Saroyan was born in Fresno in 1908, the son of an Armenian vineyard owner. His father died from peritonitis when Saroyan was only 3, and the future author and his brothers were shunted into an Alameda orphanage until his mother could find work to support the family. Saroyan relocated to San Francisco in 1929 with his family, and began furiously producing stories while supporting himself with odd jobs.

His breakthrough came with the publication of “The Daring Young Man on the Flying Trapeze,” a quietly devastating portrait of a struggling writer’s privations in Depression-era America that was published by Story magazine in 1934. “In the gutter he saw a coin which proved to be a penny dated 1923,” Saroyan wrote, “and placing it in the palm of his hand he examined it closely, remembering that year and thinking of Lincoln, whose profile was stamped upon the coin. There was almost nothing a man could do with a penny.”
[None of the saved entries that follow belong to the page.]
Lemma sends_submitted metric v d w : sends (submitted metric v d w) = S (sends w).
Proof. unfold submitted. now rewrite sends_advance. Qed.

Lemma submissions_emit e w :
  submissions (emit e w) = submissions w ++ (if is_metric_send e then [e] else []).
Proof. apply filter_trace_emit. Qed.

Lemma submissions_submitted metric v d w :
  submissions (submitted metric v d w)
  = submissions w ++ [EMetricSend metric [(now w ÷ 1000, v)] "gauge"].
Proof.
  unfold submitted, submissions.
  rewrite filter_trace_advance by reflexivity.
  now rewrite filter_trace_emit.
Qed.

(** ** The wait between two cycles *)

(** The world after one [time.sleep(1)]. *)
Definition slept (w : world) : world := advance 1000 (emit (ESleep 1) w).

Definition waiting_logged : event :=
  ELog INFO "Waiting 15 seconds until next check..." [].

Lemma sleep_segments_step n w :
  shutdown_flag w = false ->
  sleep_segments (S n) w = sleep_segments n (slept w).
Proof. intros Hf. simpl. rewrite Hf. reflexivity. Qed.

(** With the flag set, no segment is slept. *)
Lemma sleep_segments_stop n w :
  shutdown_flag w = true -> sleep_segments n w = Return tt w.
Proof. intros Hf. destruct n; simpl; [reflexivity |]. now rewrite Hf. Qed.

Lemma now_slept w : now (slept w) = now w + 1000.
Proof. unfold slept. now rewrite now_advance. Qed.

Lemma sleeps_slept w : sleeps (slept w) = sleeps w ++ [ESleep 1].
Proof.
  unfold slept, sleeps. rewrite filter_trace_advance by reflexivity.
  now rewrite filter_trace_emit.
Qed.

(** The segments slept: how many ([k]), how long, and why they ended. *)
Lemma sleep_segments_spec n : forall w,
  shutdown_flag w = false ->
  exists w' k,
    sleep_segments n w = Return tt w' /\
    (k <= n)%nat /\
    now w' = now w + 1000 * Z.of_nat k /\
    sleeps w' = sleeps w ++ repeat (ESleep 1) k /\
    (k = n \/ shutdown_flag w' = true) /\
    (forall s, In s (pending w) -> now w < s <= now w + 1000 * Z.of_nat n ->
       shutdown_flag w' = true /\ now w' < s + 1000) /\
    ((forall s, In s (pending w) -> now w + 1000 * Z.of_nat n < s) ->
       k = n /\ shutdown_flag w' = false).
Proof.
  induction n as [|n IH]; intros w Hf.
  - exists w, O. simpl. rewrite app_nil_r.
    repeat split; auto; try lia.
  - rewrite (sleep_segments_step n w Hf).
    destruct (shutdown_flag (slept w)) eqn:Hf1.
    + exists (slept w), 1%nat. rewrite (sleep_segments_stop n _ Hf1).
      repeat split; auto; try lia.
      * apply now_slept.
      * apply sleeps_slept.
      * rewrite now_slept. lia.
      * exfalso. unfold slept in Hf1. rewrite flag_advance_quiet in Hf1.
        -- simpl in Hf1. congruence.
        -- simpl. intros s Hs. specialize (H s Hs). lia.
      * exfalso. unfold slept in Hf1. rewrite flag_advance_quiet in Hf1.
        -- simpl in Hf1. congruence.
        -- simpl. intros s Hs. specialize (H s Hs). lia.
    + destruct (IH (slept w) Hf1) as (w' & k & Hrun & Hk & Hnow & Hsl & Hend & Hsig & Hquiet).
      exists w', (S k). rewrite now_slept in Hnow, Hsig, Hquiet.
      split; [exact Hrun |]. split; [lia |]. split; [lia |].
      split; [rewrite Hsl, sleeps_slept, <- app_assoc; reflexivity |].
      split; [destruct Hend; [left; lia | right; assumption] |].
      split.
      * intros s Hs Hrange.
        destruct (Z_le_gt_dec s (now w + 1000)) as [Hle|Hgt].
        -- exfalso. unfold slept in Hf1.
           rewrite (flag_advance_due 1000 (emit (ESleep 1) w) s) in Hf1;
             [discriminate | exact Hs | simpl; lia].
        -- apply Hsig; [| lia].
           unfold slept. apply pending_advance_later; [exact Hs | simpl; lia].
      * intros Hq. destruct Hquiet as [Hkn Hfl].
        -- intros s Hs. unfold slept in Hs.
           apply pending_advance_sub in Hs as [Hs _]. specialize (Hq s Hs). lia.
        -- split; [lia | exact Hfl].
Qed.

Lemma wait_phase_eq w :
  shutdown_flag w = false ->
  wait_phase w = sleep_segments 300 (emit waiting_logged w).
Proof. intros Hf. unfold wait_phase. rewrite Hf. reflexivity. Qed.

Section Loop.

Variable net : network.
Variable c : config.

(** Once the flag is set, [while not shutdown_flag] is left at once. *)
Lemma main_loop_stop fuel w :
  shutdown_flag w = true -> main_loop net fuel c w = Some (Return tt w).
Proof. intros Hf. destruct fuel; simpl; now rewrite Hf. Qed.

Lemma main_loop_step fuel w :
  shutdown_flag w = false ->
  main_loop net (S fuel) c w
  = match cycle net c w with
    | Return _ w' => main_loop net fuel c w'
    | Raise e w' => Some (Raise e w')
    end.
Proof. intros Hf. simpl. now rewrite Hf. Qed.

End Loop.

(** ** Start-up *)

Definition required_names : list string :=
  ["OPENWEATHER_API_KEY"; "DATADOG_API_KEY"; "DATADOG_APP_KEY"; "ZIP_CODE"].

Definition required_logged (name : string) : event :=
  ELog ERROR (name +:+ " environment variable is required") [].

(** The world in which [main] gives up on the variable [name]. *)
Definition rejected (name : string) (w : world) : world :=
  emit (required_logged name) (emit (ESignal SIGTERM) (emit (ESignal SIGINT) w)).

Lemma require_env_ok name value w :
  str_truthy value = true ->
  exists s, value = Some s /\ require_env name value w = Return s w.
Proof.
  intros Hv. destruct value as [s|]; [| discriminate].
  exists s. split; [reflexivity |]. unfold require_env. now rewrite Hv.
Qed.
Saroyan’s greatest triumphs came early in his career. His 1939 play, “The Time of Your Life,” is set in a waterfront saloon in San Francisco and limns the troubles of disparate characters -- a cop, a prostitute, a longshoreman -- who find solace in one another’s misery. The play won a Pulitzer Prize, though Saroyan refused the award on the grounds that art should not be a competitive sport. (Later in life, however, Saroyan lobbied hard for the Nobel Prize for literature.)

Still, there’s the widespread perception that Saroyan was a literary lightweight, a sentimentalist whose work is too old-fashioned to resonate now. Perhaps Saroyan was too prolific for his own good. Even after the early triumphs, including “The Time of Your Life” and “My Name is Aram,” he continued to churn out an astonishing amount of material -- novels, journalism, plays, stories. Some good, some less so. But the best, according to Saroyan’s champions, is sublime.

“Jack Kerouac was greatly influenced by Saroyan,” said novelist Barry Gifford, who co-wrote a biography of Saroyan with Lawrence Lee in 1984. “There’s a kind of gentle truth that he conveys in his work. It has a beautiful innocence about it.” Gifford points to the 1979 book “Obituaries,” a free-associative memoir that Gifford edited, as an example of Saroyan’s mature artistry. “He’s a writer that made it look very simple, but it’s very difficult to do what he did. He was protean as a person and an artist.”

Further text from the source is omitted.